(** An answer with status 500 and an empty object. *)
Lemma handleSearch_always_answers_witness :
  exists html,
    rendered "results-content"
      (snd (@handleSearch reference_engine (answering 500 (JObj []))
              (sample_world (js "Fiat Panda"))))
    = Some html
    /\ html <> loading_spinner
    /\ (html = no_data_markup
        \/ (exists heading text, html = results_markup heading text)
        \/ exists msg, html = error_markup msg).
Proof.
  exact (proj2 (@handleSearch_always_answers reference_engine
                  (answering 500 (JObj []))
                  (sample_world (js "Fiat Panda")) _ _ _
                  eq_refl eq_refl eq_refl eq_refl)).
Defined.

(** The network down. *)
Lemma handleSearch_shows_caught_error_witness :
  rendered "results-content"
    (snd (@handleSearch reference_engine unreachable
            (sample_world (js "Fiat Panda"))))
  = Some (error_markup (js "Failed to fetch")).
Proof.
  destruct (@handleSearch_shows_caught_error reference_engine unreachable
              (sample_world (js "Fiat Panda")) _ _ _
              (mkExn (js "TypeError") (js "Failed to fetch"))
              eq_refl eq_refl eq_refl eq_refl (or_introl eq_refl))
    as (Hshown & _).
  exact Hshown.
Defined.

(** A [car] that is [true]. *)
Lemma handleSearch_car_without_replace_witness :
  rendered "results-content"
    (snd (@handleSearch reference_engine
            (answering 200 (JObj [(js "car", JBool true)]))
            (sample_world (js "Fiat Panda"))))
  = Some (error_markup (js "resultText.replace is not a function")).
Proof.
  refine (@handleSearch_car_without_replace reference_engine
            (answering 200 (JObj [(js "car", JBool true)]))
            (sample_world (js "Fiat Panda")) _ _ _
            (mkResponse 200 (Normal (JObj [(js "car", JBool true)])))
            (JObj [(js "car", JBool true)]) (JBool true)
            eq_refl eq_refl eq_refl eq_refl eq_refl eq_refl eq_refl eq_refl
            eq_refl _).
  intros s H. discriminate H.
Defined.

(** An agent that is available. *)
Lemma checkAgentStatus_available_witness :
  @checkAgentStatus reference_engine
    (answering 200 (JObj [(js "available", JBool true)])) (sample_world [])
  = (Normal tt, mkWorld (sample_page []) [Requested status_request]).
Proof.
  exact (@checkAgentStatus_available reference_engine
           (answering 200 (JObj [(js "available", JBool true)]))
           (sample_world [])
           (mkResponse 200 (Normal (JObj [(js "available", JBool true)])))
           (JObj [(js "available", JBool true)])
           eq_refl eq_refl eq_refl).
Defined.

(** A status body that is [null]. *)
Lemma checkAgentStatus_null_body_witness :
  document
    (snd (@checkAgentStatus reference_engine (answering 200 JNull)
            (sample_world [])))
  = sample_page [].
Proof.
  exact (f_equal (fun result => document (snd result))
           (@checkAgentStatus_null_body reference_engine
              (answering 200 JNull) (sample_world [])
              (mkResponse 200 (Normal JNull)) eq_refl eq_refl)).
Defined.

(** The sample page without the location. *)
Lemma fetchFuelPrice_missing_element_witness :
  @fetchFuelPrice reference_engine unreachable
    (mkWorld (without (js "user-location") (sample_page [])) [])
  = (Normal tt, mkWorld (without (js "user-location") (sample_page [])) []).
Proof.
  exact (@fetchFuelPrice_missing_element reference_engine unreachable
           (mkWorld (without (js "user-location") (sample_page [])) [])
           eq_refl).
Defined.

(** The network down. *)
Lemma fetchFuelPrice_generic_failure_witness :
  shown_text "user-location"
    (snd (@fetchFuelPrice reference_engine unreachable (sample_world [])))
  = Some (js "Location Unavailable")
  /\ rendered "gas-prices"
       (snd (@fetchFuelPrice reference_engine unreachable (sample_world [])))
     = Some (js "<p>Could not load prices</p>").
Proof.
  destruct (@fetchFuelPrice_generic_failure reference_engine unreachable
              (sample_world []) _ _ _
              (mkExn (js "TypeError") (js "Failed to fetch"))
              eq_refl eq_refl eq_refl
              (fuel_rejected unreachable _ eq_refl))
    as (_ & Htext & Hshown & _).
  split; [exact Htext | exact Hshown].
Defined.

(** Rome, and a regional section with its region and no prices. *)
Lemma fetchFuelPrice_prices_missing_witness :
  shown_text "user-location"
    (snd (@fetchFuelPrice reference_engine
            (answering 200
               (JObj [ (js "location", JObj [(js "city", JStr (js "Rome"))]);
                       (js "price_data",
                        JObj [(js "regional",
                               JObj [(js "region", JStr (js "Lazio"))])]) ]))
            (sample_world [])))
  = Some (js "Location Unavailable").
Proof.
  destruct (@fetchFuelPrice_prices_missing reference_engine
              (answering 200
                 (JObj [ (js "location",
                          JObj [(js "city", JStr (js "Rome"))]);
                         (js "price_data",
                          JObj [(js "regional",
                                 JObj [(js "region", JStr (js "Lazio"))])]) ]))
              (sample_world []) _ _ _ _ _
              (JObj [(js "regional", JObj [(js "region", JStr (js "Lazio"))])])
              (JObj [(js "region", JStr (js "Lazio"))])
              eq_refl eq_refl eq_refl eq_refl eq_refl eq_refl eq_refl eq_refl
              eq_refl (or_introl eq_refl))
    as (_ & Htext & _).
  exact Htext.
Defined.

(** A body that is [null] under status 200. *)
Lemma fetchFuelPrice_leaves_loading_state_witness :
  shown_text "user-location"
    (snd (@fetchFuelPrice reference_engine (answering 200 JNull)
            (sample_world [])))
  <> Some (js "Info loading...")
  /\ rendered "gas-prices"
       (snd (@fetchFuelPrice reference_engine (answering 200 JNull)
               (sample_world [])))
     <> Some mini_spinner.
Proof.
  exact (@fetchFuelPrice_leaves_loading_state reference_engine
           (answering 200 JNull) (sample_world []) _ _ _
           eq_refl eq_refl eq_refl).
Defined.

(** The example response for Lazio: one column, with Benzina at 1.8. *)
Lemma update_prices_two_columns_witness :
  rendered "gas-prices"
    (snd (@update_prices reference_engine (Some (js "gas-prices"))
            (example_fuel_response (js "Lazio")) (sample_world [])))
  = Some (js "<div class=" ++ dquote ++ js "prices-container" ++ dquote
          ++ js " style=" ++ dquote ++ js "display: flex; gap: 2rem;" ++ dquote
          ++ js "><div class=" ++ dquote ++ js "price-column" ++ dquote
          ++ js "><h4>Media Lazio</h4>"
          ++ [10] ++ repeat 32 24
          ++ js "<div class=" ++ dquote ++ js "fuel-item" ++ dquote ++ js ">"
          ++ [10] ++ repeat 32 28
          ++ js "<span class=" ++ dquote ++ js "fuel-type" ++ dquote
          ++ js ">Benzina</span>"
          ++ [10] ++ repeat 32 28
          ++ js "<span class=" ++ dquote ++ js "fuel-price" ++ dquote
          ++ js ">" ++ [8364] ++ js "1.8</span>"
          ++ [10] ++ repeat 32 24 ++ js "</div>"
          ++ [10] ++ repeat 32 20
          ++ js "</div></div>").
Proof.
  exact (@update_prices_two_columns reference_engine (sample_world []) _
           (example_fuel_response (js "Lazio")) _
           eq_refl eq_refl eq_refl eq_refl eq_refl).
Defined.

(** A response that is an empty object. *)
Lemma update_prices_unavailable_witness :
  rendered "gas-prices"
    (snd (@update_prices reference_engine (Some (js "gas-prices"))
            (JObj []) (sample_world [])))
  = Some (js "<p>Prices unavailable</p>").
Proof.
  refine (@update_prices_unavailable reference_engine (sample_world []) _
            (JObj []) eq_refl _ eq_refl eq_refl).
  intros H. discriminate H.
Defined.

= THE PROBLEM =
Recreate the listing exactly, so that each entry reads as before.

= RESULT FOR THIS EXERCISE =
(** An answer with status 500 and an empty object. *)
Lemma handleSearch_always_answers_witness :
  exists html,
    rendered "results-content"
      (snd (@handleSearch reference_engine (answering 500 (JObj []))
              (sample_world (js "Fiat Panda"))))
    = Some html
    /\ html <> loading_spinner
    /\ (html = no_data_markup
        \/ (exists heading text, html = results_markup heading text)
        \/ exists msg, html = error_markup msg).
Proof.
  exact (proj2 (@handleSearch_always_answers reference_engine
                  (answering 500 (JObj []))
                  (sample_world (js "Fiat Panda")) _ _ _
                  eq_refl eq_refl eq_refl eq_refl)).
Defined.

(** The network down. *)
Lemma handleSearch_shows_caught_error_witness :
  rendered "results-content"
    (snd (@handleSearch reference_engine unreachable
            (sample_world (js "Fiat Panda"))))
  = Some (error_markup (js "Failed to fetch")).
Proof.
  destruct (@handleSearch_shows_caught_error reference_engine unreachable
              (sample_world (js "Fiat Panda")) _ _ _
              (mkExn (js "TypeError") (js "Failed to fetch"))
              eq_refl eq_refl eq_refl eq_refl (or_introl eq_refl))
    as (Hshown & _).
  exact Hshown.
Defined.

(** A [car] that is [true]. *)
Lemma handleSearch_car_without_replace_witness :
  rendered "results-content"
    (snd (@handleSearch reference_engine
            (answering 200 (JObj [(js "car", JBool true)]))
            (sample_world (js "Fiat Panda"))))
  = Some (error_markup (js "resultText.replace is not a function")).
Proof.
  refine (@handleSearch_car_without_replace reference_engine
            (answering 200 (JObj [(js "car", JBool true)]))
            (sample_world (js "Fiat Panda")) _ _ _
            (mkResponse 200 (Normal (JObj [(js "car", JBool true)])))
            (JObj [(js "car", JBool true)]) (JBool true)
            eq_refl eq_refl eq_refl eq_refl eq_refl eq_refl eq_refl eq_refl
            eq_refl _).
  intros s H. discriminate H.
Defined.

(** An agent that is available. *)
Lemma checkAgentStatus_available_witness :
  @checkAgentStatus reference_engine
    (answering 200 (JObj [(js "available", JBool true)])) (sample_world [])
  = (Normal tt, mkWorld (sample_page []) [Requested status_request]).
Proof.
  exact (@checkAgentStatus_available reference_engine
           (answering 200 (JObj [(js "available", JBool true)]))
           (sample_world [])
           (mkResponse 200 (Normal (JObj [(js "available", JBool true)])))
           (JObj [(js "available", JBool true)])
           eq_refl eq_refl eq_refl).
Defined.

(** A status body that is [null]. *)
Lemma checkAgentStatus_null_body_witness :
  document
    (snd (@checkAgentStatus reference_engine (answering 200 JNull)
            (sample_world [])))
  = sample_page [].
Proof.
  exact (f_equal (fun result => document (snd result))
           (@checkAgentStatus_null_body reference_engine
              (answering 200 JNull) (sample_world [])
              (mkResponse 200 (Normal JNull)) eq_refl eq_refl)).
Defined.

(** The sample page without the location. *)
Lemma fetchFuelPrice_missing_element_witness :
  @fetchFuelPrice reference_engine unreachable
    (mkWorld (without (js "user-location") (sample_page [])) [])
  = (Normal tt, mkWorld (without (js "user-location") (sample_page [])) []).
Proof.
  exact (@fetchFuelPrice_missing_element reference_engine unreachable
           (mkWorld (without (js "user-location") (sample_page [])) [])
           eq_refl).
Defined.

(** The network down. *)
Lemma fetchFuelPrice_generic_failure_witness :
  shown_text "user-location"
    (snd (@fetchFuelPrice reference_engine unreachable (sample_world [])))
  = Some (js "Location Unavailable")
  /\ rendered "gas-prices"
       (snd (@fetchFuelPrice reference_engine unreachable (sample_world [])))
     = Some (js "<p>Could not load prices</p>").
Proof.
  destruct (@fetchFuelPrice_generic_failure reference_engine unreachable
              (sample_world []) _ _ _
              (mkExn (js "TypeError") (js "Failed to fetch"))
              eq_refl eq_refl eq_refl
              (fuel_rejected unreachable _ eq_refl))
    as (_ & Htext & Hshown & _).
  split; [exact Htext | exact Hshown].
Defined.

(** Rome, and a regional section with its region and no prices. *)
Lemma fetchFuelPrice_prices_missing_witness :
  shown_text "user-location"
    (snd (@fetchFuelPrice reference_engine
            (answering 200
               (JObj [ (js "location", JObj [(js "city", JStr (js "Rome"))]);
                       (js "price_data",
                        JObj [(js "regional",
                               JObj [(js "region", JStr (js "Lazio"))])]) ]))
            (sample_world [])))
  = Some (js "Location Unavailable").
Proof.
  destruct (@fetchFuelPrice_prices_missing reference_engine
              (answering 200
                 (JObj [ (js "location",
                          JObj [(js "city", JStr (js "Rome"))]);
                         (js "price_data",
                          JObj [(js "regional",
                                 JObj [(js "region", JStr (js "Lazio"))])]) ]))
              (sample_world []) _ _ _ _ _
              (JObj [(js "regional", JObj [(js "region", JStr (js "Lazio"))])])
              (JObj [(js "region", JStr (js "Lazio"))])
              eq_refl eq_refl eq_refl eq_refl eq_refl eq_refl eq_refl eq_refl
              eq_refl (or_introl eq_refl))
    as (_ & Htext & _).
  exact Htext.
Defined.

(** A body that is [null] under status 200. *)
Lemma fetchFuelPrice_leaves_loading_state_witness :
  shown_text "user-location"
    (snd (@fetchFuelPrice reference_engine (answering 200 JNull)
            (sample_world [])))
  <> Some (js "Info loading...")
  /\ rendered "gas-prices"
       (snd (@fetchFuelPrice reference_engine (answering 200 JNull)
               (sample_world [])))
     <> Some mini_spinner.
Proof.
  exact (@fetchFuelPrice_leaves_loading_state reference_engine
           (answering 200 JNull) (sample_world []) _ _ _
           eq_refl eq_refl eq_refl).
Defined.

(** The example response for Lazio: one column, with Benzina at 1.8. *)
Lemma update_prices_two_columns_witness :
  rendered "gas-prices"
    (snd (@update_prices reference_engine (Some (js "gas-prices"))
            (example_fuel_response (js "Lazio")) (sample_world [])))
  = Some (js "<div class=" ++ dquote ++ js "prices-container" ++ dquote
          ++ js " style=" ++ dquote ++ js "display: flex; gap: 2rem;" ++ dquote
          ++ js "><div class=" ++ dquote ++ js "price-column" ++ dquote
          ++ js "><h4>Media Lazio</h4>"
          ++ [10] ++ repeat 32 24
          ++ js "<div class=" ++ dquote ++ js "fuel-item" ++ dquote ++ js ">"
          ++ [10] ++ repeat 32 28
          ++ js "<span class=" ++ dquote ++ js "fuel-type" ++ dquote
          ++ js ">Benzina</span>"
          ++ [10] ++ repeat 32 28
          ++ js "<span class=" ++ dquote ++ js "fuel-price" ++ dquote
          ++ js ">" ++ [8364] ++ js "1.8</span>"
          ++ [10] ++ repeat 32 24 ++ js "</div>"
          ++ [10] ++ repeat 32 20
          ++ js "</div></div>").
Proof.
  exact (@update_prices_two_columns reference_engine (sample_world []) _
           (example_fuel_response (js "Lazio")) _
           eq_refl eq_refl eq_refl eq_refl eq_refl).
Defined.

(** A response that is an empty object. *)
Lemma update_prices_unavailable_witness :
  rendered "gas-prices"
    (snd (@update_prices reference_engine (Some (js "gas-prices"))
            (JObj []) (sample_world [])))
  = Some (js "<p>Prices unavailable</p>").
Proof.
  refine (@update_prices_unavailable reference_engine (sample_world []) _
            (JObj []) eq_refl _ eq_refl eq_refl).
  intros H. discriminate H.
Defined.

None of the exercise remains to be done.